Biswadeep has now signed up another company. “We were to fly to Iran to buy spices too but now that won’t be possible; we had wanted to take up stalls in Bidhannagar Mela and all the other fairs this winter but now there’s no telling if the fairs will take place at all.”

Happy hearts

Despite the challenges, the entrepreneurs are satisfied. “We are learning something new everyday,” smiles Debarati of Pithe Bilashi. “If one of us is unable to come to the centre now we feel restless.”

Kalpana had shifted from Jal Vayu Towers to New Town Heights shortly before the lockdown so she hadn’t even had time to make new friends. “Now even if neighbours are coming to pick up the grub with masks on, at least I get to see and speak to them. Besides, I’m feeling happy and creative now,” says the lady who has also applied for a certification from the Food Safety and Standards Authority of India (FSSAI). “I might be the only home delivery joint to seek this but given my background in the hotel industry, I want to play by the book.”

The experience has been liberating for Rahul too. “At one point of being a chef, you’re no longer cooking, just seasoning. Your juniors are doing the actual cooking. And if you run a popular restaurant you have to cook what sells. I made a Khow Suey after 10 years as my regular customers do not want this. But now I’m building a personal rapport with customers.
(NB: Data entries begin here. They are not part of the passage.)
Lemma quotes_removed_witness :
  let x := state_after page in
  length (events x) = 7%nat /\
  exists z total' x', ApplyFilter_begin 1 x = Some z /\
    ApplyFilter 1 (length (events z)) (HtmlAttributeQuoteRemoval Doctype.UNKNOWN) 0 x = Some (total', x') /\ events x' = events z /\
    forall n name attrs style, content z n = Some (Tag name attrs style) -> exists attrs', content x' n = Some (Tag name attrs' style) /\ Forall2 same_attribute attrs attrs'.
Proof.
  set (x := state_after page). split; [vm_compute; reflexivity|].
  destruct (quotes_removed Doctype.UNKNOWN 1 x 0 (proj1 page_ready) (proj2 page_ready)) as (z & total' & x' & Hz & Ha & He & Hc).
  exists z, total', x'. split; [exact Hz|]. split; [exact Ha|]. split; [exact He|]. intros n name attrs style Hn.
  specialize (Hc n). rewrite Hn in Hc. destruct Hc as (attrs' & Hn' & Hs & _). exists attrs'. split; [exact Hn'|exact Hs].
Defined.

Lemma default_attributes_elided_witness :
  let x := state_after page in
  is_default Doctype.UNKNOWN (kw "form") (mkAttribute (MakeName (lit "method")) (Some (lit "GET")) DOUBLE_QUOTE) = true /\
  exists z s' x', ApplyFilter_begin 1 x = Some z /\
    ApplyFilter 1 (length (events z)) (ElideAttributesFilter Doctype.UNKNOWN) tt x = Some (s', x') /\ events x' = events z /\
    forall n t, content z n = Some (Text t) -> content x' n = Some (Text t).
Proof.
  set (x := state_after page). split; [vm_compute; reflexivity|].
  destruct (default_attributes_elided Doctype.UNKNOWN 1 x tt (proj1 page_ready) (proj2 page_ready)) as (z & s' & x' & Hz & Ha & He & Hc).
  exists z, s', x'. split; [exact Hz|]. split; [exact Ha|]. split; [exact He|]. intros n t Hn. specialize (Hc n). rewrite Hn in Hc. exact Hc.
Defined.

Lemma comments_removed_witness :
  let x := state_after page in let options := Some (fun comment => bool_decide (comment = lit "keep")) in
  events x = [StartDocumentEvent; StartElementEvent 0; LeafNodeEvent 1; StartElementEvent 2; EndElementEvent 2; LeafNodeEvent 3; EndElementEvent 0] /\
  exists z s' x', ApplyFilter_begin 1 x = Some z /\
    ApplyFilter 1 (length (events z)) (RemoveCommentsFilter options) tt x = Some (s', x') /\
    events x' = filter (fun ev => removed options (fun n => kind n z) (content z) ev = false) (events z) /\
    forall n, content x' n = content z n.
Proof.
  set (x := state_after page). split; [vm_compute; reflexivity|].
  apply (comments_removed _ 1 x tt); apply page_ready.
Defined.

Example page_without_comments :
  ('(_, x) ← ApplyFilter 1 9 (RemoveCommentsFilter (Some (fun comment => bool_decide (comment = lit "keep")))) tt (state_after page); Some (events x)) =
  Some [StartDocumentEvent; StartElementEvent 0; StartElementEvent 2; EndElementEvent 2; LeafNodeEvent 3; EndElementEvent 0].
Proof. vm_compute. reflexivity. Qed.
(** * Scholar PDF crawler: a shallow embedding of the acquisition pipeline

    The development follows the JavaScript sources module by module:
    - [JsString]: JavaScript strings as sequences of UTF-16 code units,
      with the few [String.prototype] methods the program calls;
    - [Failures]: the exceptions of the program and of its libraries, and
      completions (normal or abrupt);
    - [Ui]: [humanType] (browser.js) and [searchScholar] (scholar.js);
    - [Effects]: traces of effects, and the monad in which the
      asynchronous functions are written;
    - [Path]: Node's [path.join], as far as the program uses it;
    - [Dom]: the rendered document and [querySelectorAll];
    - [Downloader]: [sanitizeFilename], [downloadPDF], [findPDFOnPage]
      (downloader.js);
    - [Scholar]: [extractResults] (scholar.js);
    - [Index]: the per-record download closure of [main], the
      [Promise.allSettled] aggregation, [printSummary] and [main] itself
      with [launchBrowser] and [createPage] (index.js, browser.js);
    - [SpecWords]: the notions the properties are worded with;
    - [Samples]: concrete inputs on which the program is evaluated;
    - [Defaults], [Args]: the settings of config.js and the command line
      of [main] (index.js);
    - [Liveness]: [hasCaptcha] (scholar.js);
    - [MoreWords], [MoreSamples]: further notions and inputs.

    An asynchronous function becomes a function from an explicit
    environment (what the network, the browser and the file system
    answer) to a completion together with the trace of effects it
    performed.  Definitions come first, the theorems follow. *)

From Stdlib Require Import String Ascii.
From Stdlib Require Import List NArith ZArith Bool Lia.
From Stdlib Require DecimalPos DecimalN.
Import ListNotations.

Set Warnings "-register-all".

(* ================================================================== *)
(** * Part I: the program *)
(* ================================================================== *)

(** ** JavaScript strings *)

Module JsString.

(** A JavaScript string is a sequence of UTF-16 code units. *)
Definition jsstring := list N.

(** ASCII literals of the source text. *)
Definition js (s : string) : jsstring :=
  map N_of_ascii (list_ascii_of_string s).

(** [a === b] on strings. *)
Definition eqb (a b : jsstring) : bool :=
  if list_eq_dec N.eq_dec a b then true else false.

(** [ToBoolean] on a string: only the empty string is falsy. *)
Definition truthy (s : jsstring) : bool :=
  match s with [] => false | _ :: _ => true end.

(** [ToBoolean] on a value that is [null] or a string. *)
Definition truthy_opt (v : option jsstring) : bool :=
  match v with None => false | Some s => truthy s end.

(** [v || ''] on a value that is [null] or a string. *)
Definition or_empty (v : option jsstring) : jsstring :=
  match v with None => [] | Some s => s end.

Definition in_range (lo hi c : N) : bool := (lo <=? c)%N && (c <=? hi)%N.

Definition isUpper (c : N) : bool := in_range 65 90 c.
Definition isLower (c : N) : bool := in_range 97 122 c.
Definition isDigit (c : N) : bool := in_range 48 57 c.

(** The regular-expression class [\s], which is also what
    [String.prototype.trim] removes: WhiteSpace and LineTerminator of
    ECMA-262 (TAB, LF, VT, FF, CR, SPACE, NBSP, U+1680, U+2000..U+200A,
    U+2028, U+2029, U+202F, U+205F, U+3000, U+FEFF). *)
Definition isSpace (c : N) : bool :=
  in_range 9 13 c || (c =? 32)%N || (c =? 160)%N || (c =? 5760)%N
  || in_range 8192 8202 c || (c =? 8232)%N || (c =? 8233)%N
  || (c =? 8239)%N || (c =? 8287)%N || (c =? 12288)%N || (c =? 65279)%N.

(** [String.prototype.toLowerCase], code unit by code unit.  The
    mappings of A..Z are given, and so are the two whose result leaves
    the non-ASCII range (KELVIN SIGN, and LATIN CAPITAL LETTER I WITH DOT
    ABOVE, which becomes two code units).  Every other non-ASCII code
    unit maps to non-ASCII code units and is left as it is: the program
    only ever searches the lowered text for an ASCII literal. *)
Definition lower1 (c : N) : jsstring :=
  if isUpper c then [(c + 32)%N]
  else if (c =? 8490)%N then [107%N]
  else if (c =? 304)%N then [105%N; 775%N]
  else [c].

Definition toLowerCase (s : jsstring) : jsstring := flat_map lower1 s.

Fixpoint startsWith (p s : jsstring) : bool :=
  match p, s with
  | [], _ => true
  | _ :: _, [] => false
  | a :: p', b :: s' => (a =? b)%N && startsWith p' s'
  end.

(** [s.endsWith(p)] *)
Definition endsWith (p s : jsstring) : bool := startsWith (rev p) (rev s).

(** [s.includes(p)] *)
Fixpoint includes (s p : jsstring) : bool :=
  startsWith p s ||
  match s with
  | [] => false
  | _ :: s' => includes s' p
  end.

(** [s.substring(0, n)] *)
Definition substring0 (n : nat) (s : jsstring) : jsstring := firstn n s.

Fixpoint dropSpaces (s : jsstring) : jsstring :=
  match s with
  | [] => []
  | c :: s' => if isSpace c then dropSpaces s' else s
  end.

(** [s.trim()] *)
Definition trim (s : jsstring) : jsstring :=
  rev (dropSpaces (rev (dropSpaces s))).

(** Splitting at the code units that satisfy [p]; the result is never
    empty, as with [String.prototype.split]. *)
Fixpoint splitOn (p : N -> bool) (s : jsstring) : list jsstring :=
  match s with
  | [] => [[]]
  | c :: s' =>
      if p c then [] :: splitOn p s'
      else match splitOn p s' with
           | seg :: segs => (c :: seg) :: segs
           | [] => [[c]]
           end
  end.

End JsString.
Import JsString.

(** ** Failures and completions *)

Module Failures.

(** What a library call can fail on.  These exceptions are raised by
    node-fetch, [fs] and Puppeteer, not by the program's own [throw]. *)
Inductive External :=
| MkdirFailed          (* fs.mkdirSync *)
| FetchFailed          (* fetch(): network error, timeout *)
| BodyFailed           (* response.buffer() *)
| WriteFailed          (* fs.writeFileSync *)
| NewPageFailed        (* browser.newPage() *)
| NavigationFailed     (* page.goto, page.evaluate on the paper page *)
| WaitTimeout          (* page.waitForSelector *)
| CloseFailed          (* page.close() *)
| SessionFailed        (* launchBrowser, createPage, searchScholar *)
| BrowserCloseFailed   (* browser.close() *)
| EvaluationFailed.    (* page.evaluate: the page function throws *)

(** The values thrown: one constructor for each [throw new Error(...)] of
    the program, one for the exceptions of the libraries. *)
Inductive Error :=
| HttpError (status : Z)              (* `HTTP ${status}: ${statusText}` *)
| NotAPdf (contentType : jsstring)    (* `Not a PDF (content-type: ...)` *)
| InvalidPdf                          (* 'Downloaded file is not a valid PDF' *)
| CaptchaDetected                     (* 'CAPTCHA detected! Google is ...' *)
| NoResults                           (* 'No results found. Scholar may ...' *)
| Library (e : External).

Inductive Completion (A : Type) :=
| Normal (a : A)
| Throw (e : Error).
Arguments Normal {A} a.
Arguments Throw {A} e.

End Failures.
Import Failures.

(** ** browser.js and scholar.js: typing and searching *)

Module Ui.

(** What the search does on the page, in order. *)
Inductive UiEvent :=
| UiGoto (url : jsstring)
| UiDelay (min max : Z)                      (* randomDelay(min, max) *)
| UiWaitForSelector (selector : jsstring)
| UiFocus (selector : jsstring)
| UiClick (selector : jsstring) (clickCount : Z)
| UiType (selector char : jsstring) (delay : Z)
| UiSubmit.     (* Promise.all([waitForNavigation(), keyboard.press('Enter')]) *)

(** What the page answers during one search.  [typeDelay i] is the value
    of [Math.floor(Math.random() * (MAX - MIN) + MIN)] at the keystroke
    [i]. *)
Record SearchEnv := {
  gotoOk : bool;
  inputFound : bool;
  focusOk : bool;
  clickOk : bool;
  typeOk : nat -> bool;
  typeDelay : nat -> Z;
  submitOk : bool
}.

Definition UM (A : Type) : Type := Completion A * list UiEvent.

Definition step (ev : UiEvent) (ok : bool) (e : External) (k : UM unit) : UM unit :=
  if ok then let (c, t) := k in (c, ev :: t)
  else (Throw (Library e), [ev]).
(** The variables of [main] that one pass of the loop reads and updates.
    [printed_voxels] only drives the console output and is left out. *)
Record state : Type := mkState {
  voxel_grid : grid;
  camera_hits : hits;
  prev_left : image;
  prev_right : image;
  frame_count : Z
}.

Section Cycle.

(** [traverse_ray_3d] with the script's grid parameters applied:
    camera position, ray direction, pixel intensity. *)
Variable traverse_ray_3d : vec3 -> vec3 -> R -> list (idx * R).
Variables left_pos right_pos : vec3.
Variables left_calib right_calib : option CameraCalibration.t.
Variable motion_threshold : Z.
Variables multi_camera_boost temporal_decay : R.

(** The calibrated ray of a pixel, or the simple upward projection when no
    calibration was loaded. *)
Definition ray_direction (calib : option CameraCalibration.t) (px py : nat)
  : vec3 :=
  match calib with
  | Some calib => CameraCalibration.get_ray_direction calib (INR px) (INR py)
  | None =>
      let norm_x := (INR px - 960) / 755 in
      let norm_y := (INR py - 540) / 752 in
      let ray_dir := mkVec norm_x 1 norm_y in
      vdiv ray_dir (norm ray_dir)
  end.

(** [for vox_z, vox_y, vox_x, weighted_int in voxels_on_ray: ...] *)
Definition accumulate_ray (cam : nat) (gh : grid * hits)
    (voxels_on_ray : list (idx * R)) : grid * hits :=
  fold_left
    (fun gh e =>
       (grid_add (fst gh) (fst e) (snd e * (1 / 10)),
        set_hit (snd gh) (fst e) cam))
    voxels_on_ray gh.

(** The body of [for py, px in motion_coords: ...] for one camera. *)
Definition process_pixel (cam : nat) (camera_pos : vec3)
    (calib : option CameraCalibration.t) (img : image)
    (gh : grid * hits) (yx : nat * nat) : grid * hits :=
  let py := fst yx in
  let px := snd yx in
  let pixel_intensity := IZR (pixel_at img py px) / 255 in
  if Rltb pixel_intensity (3 / 10) then gh
  else
    let ray_dir := ray_direction calib px py in
    let voxels_on_ray := traverse_ray_3d camera_pos ray_dir pixel_intensity in
    accumulate_ray cam gh voxels_on_ray.

Definition process_camera (cam : nat) (camera_pos : vec3)
    (calib : option CameraCalibration.t) (img : image)
    (motion_coords : list (nat * nat)) (gh : grid * hits) : grid * hits :=
  fold_left (process_pixel cam camera_pos calib img) motion_coords gh.

(** [camera_hits[:,:,:,0] & camera_hits[:,:,:,1]] *)
Definition both_cameras (h : hits) : idx -> bool :=
  fun i => h i 0%nat && h i 1%nat.

(** The three stages of one pass, from the captured pair on: accumulation for
    both cameras, the confidence boost, the temporal decay. *)
Definition accumulate_stage (st : state) (img_left img_right : image)
  : grid * hits :=
  let diff_left := absdiff img_left (prev_left st) in
  let diff_right := absdiff img_right (prev_right st) in
  let motion_left := gt_mask diff_left motion_threshold in
  let motion_right := gt_mask diff_right motion_threshold in
  let motion_coords_left := np_argwhere motion_left in
  let motion_coords_right := np_argwhere motion_right in
  let gh := (voxel_grid st, no_hits) in
  let gh := process_camera 0 left_pos left_calib img_left motion_coords_left gh in
  process_camera 1 right_pos right_calib img_right motion_coords_right gh.

Definition boost_stage (gh : grid * hits) : grid * hits :=
  (grid_scale_where (both_cameras (snd gh)) (fst gh) multi_camera_boost, snd gh).

Definition decay_stage (gh : grid * hits) : grid * hits :=
  (grid_scale (fst gh) temporal_decay, snd gh).
(** X14.  What the state of the configuration file does to an accepted
    run.  A missing file, and a file whose reading raises [OSError] or
    [JSONDecodeError], are no obstacle: the run is the run against an empty
    configuration file, preceded by what loading does, which is to write the
    default configuration when the file is missing (or warn that it cannot
    be written) and to print two warning lines when the file is unreadable.
    A file whose reading raises anything else (invalid UTF-8, say) is fatal:
    the run reports that error and exits with status 1. *)
Theorem X14_fallback_to_defaults (w : world) (args : cli.Namespace) :
  accepted args →
  main.main (with_file_state w FileAbsent) args
  = (match save_error w with
     | None => WriteConfig ConfigManager.DEFAULT_CONFIG
     | Some err =>
         Stdout ("Warning: Failed to save config to " +:+ cfg_path w
                   +:+ ": " +:+ err)
     end :: (main.main (with_file_state w (FileJson (JObj ∅))) args).1,
     (main.main (with_file_state w (FileJson (JObj ∅))) args).2)
  ∧ (∀ err,
       main.main (with_file_state w (FileUnreadable err)) args
       = (Stdout ("Warning: Failed to load config from " +:+ cfg_path w
                    +:+ ": " +:+ err)
            :: Stdout "Using default configuration."
            :: (main.main (with_file_state w (FileJson (JObj ∅))) args).1,
          (main.main (with_file_state w (FileJson (JObj ∅))) args).2))
  ∧ (∀ text,
       main.main (with_file_state w (FileRaises text)) args
       = ([Stderr ("Error: " +:+ text)], 1%Z)).
Proof.
  intros Hacc.
  assert (ConfigManager._load (with_file_state w (FileJson (JObj ∅)))
          = ([], Return ConfigManager.DEFAULT_CONFIG)) as Hload2.
  { unfold ConfigManager._load. simpl. by rewrite merge_dict_empty. }
  split; [|split].
  - assert (ConfigManager._load (with_file_state w FileAbsent)
            = ([match save_error w with
                | None => WriteConfig ConfigManager.DEFAULT_CONFIG
                | Some err =>
                    Stdout ("Warning: Failed to save config to " +:+ cfg_path w
                              +:+ ": " +:+ err)
                end], Return ConfigManager.DEFAULT_CONFIG)) as Hload1.
    { unfold ConfigManager._load, ConfigManager._save. simpl.
      by destruct (save_error w). }
    by destruct (main_same_loaded w FileAbsent (FileJson (JObj ∅)) args _ []
                   ConfigManager.DEFAULT_CONFIG Hacc Hload1 Hload2)
      as (t & code & -> & ->).
  - intros err.
    assert (ConfigManager._load (with_file_state w (FileUnreadable err))
            = ([ Stdout ("Warning: Failed to load config from " +:+ cfg_path w
                           +:+ ": " +:+ err);
                 Stdout "Using default configuration." ],
               Return ConfigManager.DEFAULT_CONFIG)) as Hload1 by reflexivity.
    by destruct (main_same_loaded w (FileUnreadable err) (FileJson (JObj ∅)) args
                   _ [] ConfigManager.DEFAULT_CONFIG Hacc Hload1 Hload2)
      as (t & code & -> & ->).
  - intros text. destruct Hacc as [Hparse Hval].
    unfold main.main, main.main_body. rewrite Hparse, bind_return, Hval.
    unfold lift. rewrite bind_return. reflexivity.
Qed.
Definition default : t := mk 0 0 0.

Definition within (tol : t) (required actual : Dimension3D.t) : bool :=
    Qgeb (Dimension3D.length_mm actual) (Dimension3D.length_mm required - length_mm tol)
    && Qgeb (Dimension3D.width_mm actual) (Dimension3D.width_mm required - width_mm tol)
    && Qgeb (Dimension3D.thickness_mm actual)
            (Dimension3D.thickness_mm required - thickness_mm tol).
End Tolerance.

Module InventoryItem.
Record t := mk {
    name : string;
    dimensions_mm : Dimension3D.t;
    quantity : Z;
    cost_per_unit : option Q;
    material : option string }.
End InventoryItem.

Module PartRequirement.
Record t := mk {
    key : string;
    name : string;
    material : string;
    required_dimensions_mm : Dimension3D.t;
    quantity_total : Z;
    allow_rotation_length_width : bool;
    allow_rotation_width_thickness : bool;
    allow_rotation_length_thickness : bool;
    enforce_grain_along_length : bool;
    priority : Z }.
End PartRequirement.

Module CuttingParameters.
Record t := mk {
    kerf_mm : Q;
    min_offcut_keep_mm : Q;
    tolerance : Tolerance.t;
    optimization_priority : string }.
End CuttingParameters.

Module CutPiece.
Record t := mk {
    part_key : string;
    dims_mm : Dimension3D.t;
    position_mm : Q * Q * Q;
    color : string }.
End CutPiece.

Module Offcut.
Record t := mk { dims_mm : Dimension3D.t; position_mm : Q * Q * Q }.
End Offcut.

(* ------------------------------------------------------------------ *)
(** ** guillotine.py: result structures *)

Module LengthSegmentPlan.
Record t := mk {
    start_mm : Q;
    end_mm : Q;
    cuts : list CutPiece.t;
    offcuts : list Offcut.t }.
End LengthSegmentPlan.

Module StickPlan.
Record t := mk {
    inventory_name : string;
    stick_index : Z;
    dims_mm : Dimension3D.t;
    segments : list LengthSegmentPlan.t }.
End StickPlan.

Module OptimizationResult.
Record t := mk {
    stick_plans : list StickPlan.t;
    utilization_percent : Q;
    waste_percent : Q;
    total_cuts : Z;
    summary_by_part : list (string * list (string * Q)) }.
End OptimizationResult.

(* ------------------------------------------------------------------ *)
(** ** Python dicts keyed by strings *)

Section Dict.
Context {V : Type}.

Fixpoint dict_get (k : string) (d : list (string * V)) : option V :=
    match d with
    | [] => None
    | (k', v) :: d' => if String.eqb k k' then Some v else dict_get k d'
    end.

  (** [d.get(k, default)] *)
Definition dict_get_default (k : string) (d : list (string * V)) (dflt : V) : V :=
    match dict_get k d with Some v => v | None => dflt end.

  (** [d[k] = v]: replaces in place, or appends a new key at the end. *)
Fixpoint dict_set (k : string) (v : V) (d : list (string * V)) : list (string * V) :=
    match d with
    | [] => [(k, v)]
    | (k', v') :: d' =>
        if String.eqb k k' then (k', v) :: d' else (k', v') :: dict_set k v d'
    end.
End Dict.

(* ------------------------------------------------------------------ *)
(** ** guillotine.py: helpers *)

Definition ascii_lower (c : ascii) : ascii :=
  let n := nat_of_ascii c in
  if (65 <=? n)%nat && (n <=? 90)%nat then ascii_of_nat (n + 32) else c.

Fixpoint str_lower (s : string) : string :=
  match s with
  | EmptyString => EmptyString
  | String c s' => String (ascii_lower c) (str_lower s')
  end.

Definition PART_COLOR_MAP : list (string * string) :=
  [("plank", "#4CAF50"); ("stringer", "#2196F3");
   ("block", "#FF9800"); ("runner", "#9C27B0")]%string.

Definition _choose_color (part : PartRequirement.t) : string :=
  dict_get_default (str_lower (PartRequirement.name part)) PART_COLOR_MAP "#607D8B"%string.

Definition _fits (required available : Dimension3D.t) (tol : Tolerance.t) : bool :=
  Tolerance.within tol required available.

Definition volume (d : Dimension3D.t) : Q :=
  Dimension3D.length_mm d * Dimension3D.width_mm d * Dimension3D.thickness_mm d.

(** Float-tuple equality, as used by the [seen] set of [candidate_dims]. *)
Definition tup_eqb (a b : Q * Q * Q) : bool :=
  let '(a1, a2, a3) := a in
  let '(b1, b2, b3) := b in
  Qeq_bool a1 b1 && Qeq_bool a2 b2 && Qeq_bool a3 b3.

(** The deduplication loop of [candidate_dims] ([unique], [seen]). *)
Fixpoint dedup_dims (seen : list (Q * Q * Q)) (dims : list Dimension3D.t)
  : list Dimension3D.t :=
  match dims with
  | [] => []
  | d :: ds =>
      let tup := Dimension3D.sorted_tuple d in
      if existsb (tup_eqb tup) seen then dedup_dims seen ds
      else d :: dedup_dims (tup :: seen) ds
  end.

(** The local function [candidate_dims] (lines 102-119). *)
Definition candidate_dims (part : PartRequirement.t) : list Dimension3D.t :=
  let req := PartRequirement.required_dimensions_mm part in
  let part_len := Dimension3D.length_mm req in
  let part_w := Dimension3D.width_mm req in
  let part_t := Dimension3D.thickness_mm req in
  let dims :=
    [Dimension3D.mk part_len part_w part_t]
    ++ (if PartRequirement.allow_rotation_width_thickness part
        then [Dimension3D.mk part_len part_t part_w] else [])
    ++ (if negb (PartRequirement.enforce_grain_along_length part)
        then (if PartRequirement.allow_rotation_length_width part
              then [Dimension3D.mk part_w part_len part_t] else [])
             ++ (if PartRequirement.allow_rotation_length_thickness part
                 then [Dimension3D.mk part_t part_w part_len] else [])
        else []) in
  dedup_dims [] dims.

(** Sort key [(-p.priority, p.name)] of line 90, compared as a Python tuple. *)
Definition part_key_le (p q : PartRequirement.t) : bool :=
  (- PartRequirement.priority p <? - PartRequirement.priority q)%Z
  || ((- PartRequirement.priority p =? - PartRequirement.priority q)%Z
      && String.leb (PartRequirement.name p) (PartRequirement.name q)).

(** Two parts with the same sort key [(-p.priority, p.name)]. *)
Definition same_sort_key (p q : PartRequirement.t) : bool :=
  (PartRequirement.priority p =? PartRequirement.priority q)%Z
  && String.eqb (PartRequirement.name p) (PartRequirement.name q).

(** Python's [sorted] is stable; stable insertion sort computes the same list. *)
Fixpoint insert_part (p : PartRequirement.t) (l : list PartRequirement.t)
  : list PartRequirement.t :=
  match l with
  | [] => [p]
  | q :: l' => if part_key_le p q then p :: q :: l' else q :: insert_part p l'
  end.

Fixpoint sorted_parts (l : list PartRequirement.t) : list PartRequirement.t :=
  match l with
  | [] => []
  | p :: l' => insert_part p (sorted_parts l')
  end.

(* ------------------------------------------------------------------ *)
(** ** [optimize_cutting_plan] as a state machine

    The nested loops of [optimize_cutting_plan] ([for item], [for i in
    range(item.quantity)], [while length_cursor < L]) become a control
    component; one [step] runs one loop iteration.  The arguments of the
    call are kept in [RunInputs]; everything the function assigns lives in
    [Locals], as in the source. *)

Record RunInputs := mkInputs {
  inventory : list InventoryItem.t;
  required_parts : list PartRequirement.t;
  params : CuttingParameters.t }.

Inductive Control :=
  (** head of [for item in inventory], with the items still to visit *)
  | ForItem (items : list InventoryItem.t)
  (** head of [for i in range(item.quantity)] *)
  | ForStick (item : InventoryItem.t) (rest : list InventoryItem.t) (i : Z)
  (** head of [while length_cursor < L], with [stick] and [length_cursor] *)
  | While (item : InventoryItem.t) (rest : list InventoryItem.t) (i : Z)
          (stick : StickPlan.t) (length_cursor : Q)
  (** after the loops *)
  | Done.

Record Locals := mkLocals {
  required_left : list (string * Z);
  part_by_key : list (string * PartRequirement.t);
  stick_plans : list StickPlan.t;
  total_stock_volume : Q;
  total_cut_volume : Q;
  total_cuts : Z;
  control : Control }.

Definition with_control (s : Locals) (c : Control) : Locals :=
  mkLocals (required_left s) (part_by_key s) (stick_plans s)
    (total_stock_volume s) (total_cut_volume s) (total_cuts s) c.

(** [all(qty <= 0 for qty in required_left.values())] *)
Definition all_done (rl : list (string * Z)) : bool :=
  forallb (fun kv => (snd kv <=? 0)%Z) rl.

(** Lines 121-127: the first candidate within [remaining_length + kerf]
    that passes the tolerance check against the stock item. *)
Definition candidate_admissible (params : CuttingParameters.t) (item : InventoryItem.t)
    (remaining_length : Q) (cand : Dimension3D.t) : bool :=
  negb (Qltb (remaining_length + CuttingParameters.kerf_mm params) (Dimension3D.length_mm cand))
  && _fits cand (InventoryItem.dimensions_mm item) (CuttingParameters.tolerance params).

Definition pick_dims (params : CuttingParameters.t) (item : InventoryItem.t)
    (remaining_length : Q) (part : PartRequirement.t) : option Dimension3D.t :=
  find (candidate_admissible params item remaining_length) (candidate_dims part).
A piece of me is going out with my meals,” he says.

Rahul has, in fact, come to love it so much that even after his restaurants reopen he wants to hold Sunday meals on his terrace for a limited number of diners. “Home delivery may be convenient but the customer’s only interaction is with a box with a logo. Where’s the element of warmth? Being served by someone in a mask feels like someone’s out to draw your blood! That’s not how old school hospitality works,” he says.